In an HTTP protocol we're implementing the feature to reboot/restore/upgrade a device.
What would be the best implementation to make sure all data gets repolled when the device comes back online and so the user doesn't have to wait until the timers get activated?
Suggestions:
Refresh Groups Implementation
Keep a flag in the driver when the reboot/restore/upgrade command was pushed to the device. Check the flag when the device comes back online in order to trigger a full repoll of the device.
This means that for every group that gets added in the future, you should also add them to this mechanism.
Also, the timers are going to keep putting groups on the stack that all are going to go in timeout until the device comes online.
Recover timer
Add an extra timer thread (default stopped) that gets activated when the reboot/restore/upgrade command has been pushed to the device. This will also stop the normal (fast/medium/slow) timers. When in the 'recover' timer we are able to poll a specific parameter (system information, etc.) again, we know the device is back online and we simply stop the recover timer and start the normal ones.
This will make sure that all groups that get added in the future get polled as well, by so less maintenance and less groups that will go into timeout anyway. Disadvantage is a start/stop timer implementation.
Or is there another way?
Hi,
That "recover timer" suggestion sounds like to default ping group implementation.
Most easy solution would seem to define a ping group in the driver, which is not used in a timer, and activate the slow poll on the element.
Whenever the device goes into timeout (e.g. due to the reboot) then the ping group will be executed and other polling will be halted by default. This would have to be tested what the regular timers do after a slow poll, but if the device communicates again and the timers are not directly executed then you can trigger on this response and execute the "restart timer" action. The reschedule="true" will then immediately let the timer (content) start again.
<Action id="101">
<Name>Restart with reschedule</Name>
<On id="1">timer</On>
<Type reschedule="true">restart timer</Type>
</Action>
I did a small test to see the behavior of the normal timer groups during and after a slow poll (tested with DataMiner 10.1.6.0):
A slow poll prevents the timer groups from being executed, however the groups seem to be added to the queue (not duplicated). The queue gets executed when the device goes out of timeout.
In other words, suppose that there is a timeout with slow poll and there is a 1 hour timer with group “1000”. This timer gets executed at 01:05, 02:05,…
-If the timer wants to execute during the slow poll, then group “1000” will be executed as soon as the device goes out of timeout. E.g. when the slow poll was between 02:00 and 02:15, then group “1000” will be executed at 02:15 because the timer should have been active at 02:05. Execution timings will be 01:05, 02:15, 03:05, 04:05,…
-If the timer was not executed during the slow poll, then group “1000” will not be executed when the device communicates again.

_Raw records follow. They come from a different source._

(** X10.  What each service function makes of the answer to the request it
    sent: when [fetch] rejects (the network is down) its promise rejects
    with the same reason; when the response is not ok and its body is JSON,
    its promise rejects with an [Error] whose message is the body's [error]
    if that is a non-empty string, and the function's own fallback text
    otherwise.  The body's [details] are not read. *)
Theorem services_report_the_relay_error
    (originalImage objectImage : File num) (gridImages : list (File num))
    (prompt direction : string) (hotspot : Hotspot num)
    (targetDimensions : option (num * num)) :
  let reports (fallback : string) (sent : list (FetchCall num)) {A} (p : Promise A) :=
    forall call, sent = [call] ->
      match fetch call with
      | Rejected r => p = Rejected r
      | Resolved response =>
          Fetch.ok response = false ->
          forall j, Fetch.body response = Some j ->
            p = Rejected (ErrorObj (js_or (Http.error j) fallback))
      end in
  (let s := generateEditedImage br fetch originalImage prompt hotspot in
   reports "Error en la generación de imagen" (fst s) (snd s)) /\
  (let s := generateFilteredImage br fetch originalImage prompt in
   reports "Error en la generación de filtro" (fst s) (snd s)) /\
  (let s := generateAdjustedImage br fetch originalImage prompt in
   reports "Error en la generación de ajuste" (fst s) (snd s)) /\
  (let s := generatePlacedImage br fetch originalImage objectImage prompt hotspot in
   reports "Error en la colocación de objeto" (fst s) (snd s)) /\
  (let s := generateFromGrid br fetch gridImages prompt targetDimensions in
   reports "Error en la generación de grid" (fst s) (snd s)) /\
  (let s := generateExpandedImage br fetch originalImage direction prompt in
   reports "Error en la expansión de imagen" (fst s) (snd s)).
Proof.
  cbn zeta.
  unfold generateEditedImage, generateFilteredImage, generateAdjustedImage,
    generatePlacedImage, generateFromGrid, generateExpandedImage.
  repeat split.
  all: repeat match goal with
         | |- context [match ?x with Resolved _ => _ | Rejected _ => _ end] =>
             lazymatch x with
             | fetch _ => fail
             | _ => destruct x as [?|?]; [|intros call [=]]
             end
         end.
  all: intros call; rewrite ?thenCrop_sent, postGenerate_sent; intros [= <-].
  all: match goal with
       | |- context [postGenerate fetch ?b ?fb] =>
           pose proof (postGenerate_reports b fb) as Hp;
           destruct (postGenerate fetch b fb) as [sent out]; cbn [snd] in Hp
       end.
  all: destruct (fetch _) as [response|r]; [|subst out; reflexivity].
  all: intros Hok j Hj; specialize (Hp j Hj); rewrite Hok in Hp; subst out; reflexivity.
Qed.

End ServiceBehaviour.

(** ** From the client through the relay to the model and back *)

Section EndToEnd.
Context {num : Type} `{JsNumber num}.
Variable br : Browser num.
Variable env : Relay.Env.
Variable generateContent : Relay.ApiCall num -> Relay.Result Relay.GenerateContentResponse.

(** What the client makes of the relay's answer to a request the relay has a
    case for. *)
Lemma postGenerate_served (b : Relay.RequestBody num) (fallback : string) calls r :
  truthy (Relay.GEMINI_API_KEY env) = true ->
  Relay.served generateContent (interpolate (Relay.GEMINI_API_KEY env)) b = Some (calls, r) ->
  snd (postGenerate (relayFetch env generateContent) b fallback) =
    match r with
    | Relay.Return url => Resolved (Some url)
    | Relay.Throw _ => Rejected (ErrorObj "Error interno del servidor")
    end.
Proof.
  intros Hk Hs. unfold postGenerate, relayFetch. cbn [snd request].
  rewrite handler_cases. cbn [Relay.method Relay.body]. rewrite Hk, Hs.
  now destruct r.
Qed.

(** X11.  [generateFilteredImage] and [generateAdjustedImage] against the
    relay, under a set key, once the image is padded and read as a data
    URL: the model is called with the padded image (its prefix taken off,
    labelled 'image/png') and the instructions carrying the prompt.  If the
    model's response holds an image, the promise is that of
    [cropSquareToOriginal] on the image's data URL with the recorded
    dimensions; if the call fails or [handleApiResponse] throws, the promise
    rejects with the message 'Error interno del servidor' - the relay's
    [error], not the reason it put in [details]. *)
Theorem filter_and_adjustment_through_the_relay
    (originalImage : File num) (prompt : string) (p : Padded num) (imageBase64 : string) :
  truthy (Relay.GEMINI_API_KEY env) = true ->
  padImageToSquare br originalImage = Resolved p ->
  fileToBase64 br (file p) = Resolved (Some imageBase64) ->
  let outcome (instructions : Relay.Prompt num) (context : string) (result : Promise string) :=
    let call :=
      modelCall (interpolate (Relay.GEMINI_API_KEY env))
        [ Relay.inlineDataPart "image/png" (stripDataUrlPrefix imageBase64);
          Relay.textPart instructions ] in
    match generateContent call with
    | Relay.Return response =>
        match Relay.handleApiResponse response context with
        | Relay.Return url =>
            result = cropSquareToOriginal br url (originalWidth p) (originalHeight p)
        | Relay.Throw _ => result = Rejected (ErrorObj "Error interno del servidor")
        end
    | Relay.Throw _ => result = Rejected (ErrorObj "Error interno del servidor")
    end in
  outcome (Relay.FilterInstructions (Some prompt)) "filter"
    (snd (generateFilteredImage br (relayFetch env generateContent) originalImage prompt)) /\
  outcome (Relay.AdjustmentInstructions (Some prompt)) "adjustment"
    (snd (generateAdjustedImage br (relayFetch env generateContent) originalImage prompt)).
Proof.
  intros Hk Hpad Hb64. cbn zeta.
  unfold generateFilteredImage, generateAdjustedImage. rewrite Hpad, Hb64.
  split.
  all: match goal with
       | |- context [postGenerate ?f ?b ?fb] =>
           pose proof (fun calls r => postGenerate_served b fb calls r Hk) as Hp;
           unfold Relay.served, Relay.is_type in Hp;
           cbn [Relay.type Relay.originalImage Relay.filterPrompt Relay.adjustmentPrompt
                String.eqb Ascii.eqb Bool.eqb] in Hp;
           unfold Relay.handleFilterRequest, Relay.handleAdjustmentRequest,
             Relay.base64ToPart, Relay.callModel in Hp;
           specialize (Hp _ _ eq_refl);
           destruct (postGenerate f b fb) as [sent out]; cbn [snd] in Hp; subst out
       end.
  all: unfold modelCall.
  all: destruct (generateContent _) as [response|e]; [|reflexivity].
  all: now destruct (Relay.handleApiResponse response _).
Qed.
(** * Worksheet generator: extraction layer, sandboxed plot run and orchestrator

    A shallow embedding of the two workflow scripts of the repository,
    [ged_worksheet_workflow.py] (module [V1] below) and
    [ged_worksheet_workflow_2.py] (module [V2]), together with the text
    helpers both share ([_extract_code], [_extract_json]).

    Conventions.
    - A Python [str] is a [string]; a character stands for the code point
      of the same number, so the model covers texts whose code points are
      below 256.
    - A value decoded from JSON is a [json]; Python's dynamically typed
      operations on such values ([.get], subscripting, iteration, truth
      value) are written out with the exception each one raises.
    - [print], the file system and exceptions are threaded through the
      monad [M]: a state holding the files and the printed lines, and a
      result that is a value or a raised exception.
    - The outside world (environment variable, keyboard, model gateway,
      child interpreter, the encoding of the locale) is a record of
      oracles, [world].
    - Writing a text file raises [UnicodeEncodeError] when the encoding
      the file was opened with cannot encode the text, and leaves the
      file empty; failures of the disk itself are not modelled.
    - A printed line is its fixed text, without the leading newline and
      the check mark some lines carry, and the values interpolated into
      it; a prompt is the name of its template and the values
      interpolated into it.
    - Exceptions are the classes below [Exception] that the scripts and
      the libraries they call raise; signals such as [KeyboardInterrupt]
      are not modelled. *)

From Stdlib Require Import Floats.PrimFloat Strings.Ascii Numbers.DecimalString.
From stdpp Require Import gmap strings list.

Set Warnings "-register-all".

(** ** Text *)

Definition nl : string := String "010"%char "".
Definition dq : string := String "034"%char "".

(** [str.isspace] on code points below 256: TAB..CR, FS..US and space,
    NEL (133) and NBSP (160). *)
Definition is_space (c : ascii) : bool :=
  let n := Ascii.N_of_ascii c in
  (((9 <=? n) && (n <=? 13)) || ((28 <=? n) && (n <=? 32))
   || (n =? 133) || (n =? 160))%N.

Fixpoint lstrip (s : string) : string :=
  match s with
  | "" => ""
  | String c s' => if is_space c then lstrip s' else s
  end.

Fixpoint rstrip (s : string) : string :=
  match s with
  | "" => ""
  | String c s' =>
      match rstrip s' with
      | "" => if is_space c then "" else String c ""
      | r => String c r
      end
  end.

(** [s.strip()] *)
Definition strip (s : string) : string := rstrip (lstrip s).

(** [s.startswith(p)] *)
Definition startswith (s p : string) : bool := String.prefix p s.

(** [s.endswith(p)]: some suffix of [s] is [p]. *)
Fixpoint endswith (s p : string) : bool :=
  String.eqb s p ||
  match s with
  | "" => false
  | String _ s' => endswith s' p
  end.
(** * A catalog backend: partial updates, lookups, cascades and image artifacts

    Shallow embedding of the model and controller layer of the video game
    catalog API (PostgreSQL through [pg], Express handlers).

    - Part I embeds the statement builders of the model layer
      ([updateVideoGame], [updateGenre], [updateUser], [clientExists],
      [getVideoGames]) as functions that build the statement text and the
      parameter array exactly as the JavaScript does, and send them through
      a client whose backend is arbitrary.
    - Part II gives a tokenizer, two parsers and an evaluator for the
      statements of Part I, used to read what a generated text means
      (which columns it assigns, which rows a paginated lookup returns).
    - Part III embeds the controllers that run cascades inside a
      transaction ([deleteVideoGame], [deletePlatform], [deleteUser],
      [createPlatformWithNewVideoGames]) over a store with explicit
      transaction state, an artifact store, a trace of events and
      injected faults.  Controllers are reasoned about with triples over
      the state and exception monad; runs without faults are computed.
    - Part IV embeds the rest of the model layer (the count statement of
      [clientExists], the lookups of [getGenres], the two revisions of
      [getVideoGames] with [getVideoGamesPagination]) and reads the
      generated statements with the evaluator of Part II.
    - Part V follows a request to its end under every schedule of
      rejected statements and failing file operations: what is committed,
      what is answered, which artifacts remain ([deleteUser],
      [deletePlatform], [deleteVideoGame], [createPlatform],
      [updatePlatform], [getVideoGame]).
    - Part VI shows that the cascades keep the references between the
      tables of the store intact, whatever fails.
    - Part VII runs the cascades on rows that are not there. *)

From Stdlib Require Import List String Ascii ZArith Lia Bool DecimalString Arith DecimalNat.
Import ListNotations.
Local Open Scope string_scope.

(* ================================================================= *)
(** * Part I.  Values, errors and the client monad *)

(** JavaScript values that reach a statement parameter.  [undefined] is
    not a constructor: an argument that may be [undefined] has type
    [option _] with [None] for [undefined] (or for [null] where the source
    tests [!== null], which is said at each such place). *)
Inductive Value : Type :=
| VNum (z : Z)
| VStr (s : string)
| VBool (b : bool)
| VNull.

Definition Value_eqb (a b : Value) : bool :=
  match a, b with
  | VNum x, VNum y => Z.eqb x y
  | VStr x, VStr y => String.eqb x y
  | VBool x, VBool y => Bool.eqb x y
  | VNull, VNull => true
  | _, _ => false
  end.

(** Thrown values.  [DatabaseError] is what [pg] rejects with: it carries
    the SQLSTATE in [.code] and the constraint text in [.detail]. *)
Inductive JsError : Type :=
| Error (message : string)
| DatabaseError (code message detail : string)
| ReferenceError (identifier : string)
| TypeError (message : string).

Definition error_code (e : JsError) : option string :=
  match e with
  | DatabaseError c _ _ => Some c
  | _ => None
  end.

Definition error_message (e : JsError) : string :=
  match e with
  | Error m => m
  | DatabaseError _ m _ => m
  | ReferenceError x => x ++ " is not defined"
  | TypeError m => m
  end.

Definition error_detail (e : JsError) : string :=
  match e with
  | DatabaseError _ _ d => d
  | _ => ""
  end.

(** ** Strings as the source manipulates them *)

(** The double quote character of [UPDATE "user" ...]. *)
Definition dq : string := String "034"%char EmptyString.

(** Template literal [${n}] for a number. *)
Definition decimal (n : nat) : string :=
  NilEmpty.string_of_uint (Nat.to_uint n).

(** [`$${index}`] *)
Definition placeholder (index : nat) : string := "$" ++ decimal index.

(** [s.slice(0, -k)] *)
Definition slice_end (s : string) (k : nat) : string :=
  substring 0 (String.length s - k) s.

Definition lower_ascii (c : ascii) : ascii :=
  let n := nat_of_ascii c in
  if Nat.leb 65 n && Nat.leb n 90 then ascii_of_nat (n + 32) else c.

E.g. when the slow poll was between 01:30 and 01:45 then group “1000” will not be executed at 01:45, that group will be executed at the normal time of 01:05, 02:05, 03:05, 04:05,…
So if you want all groups executed when the device communicates again to refresh all data immediately then you’ll either need to have an action that restarts and reschedules all timers (future developer will have to adapt this when adding a new timer), OR have an action that executes all groups (future developer will have to adapt this when adding a new group)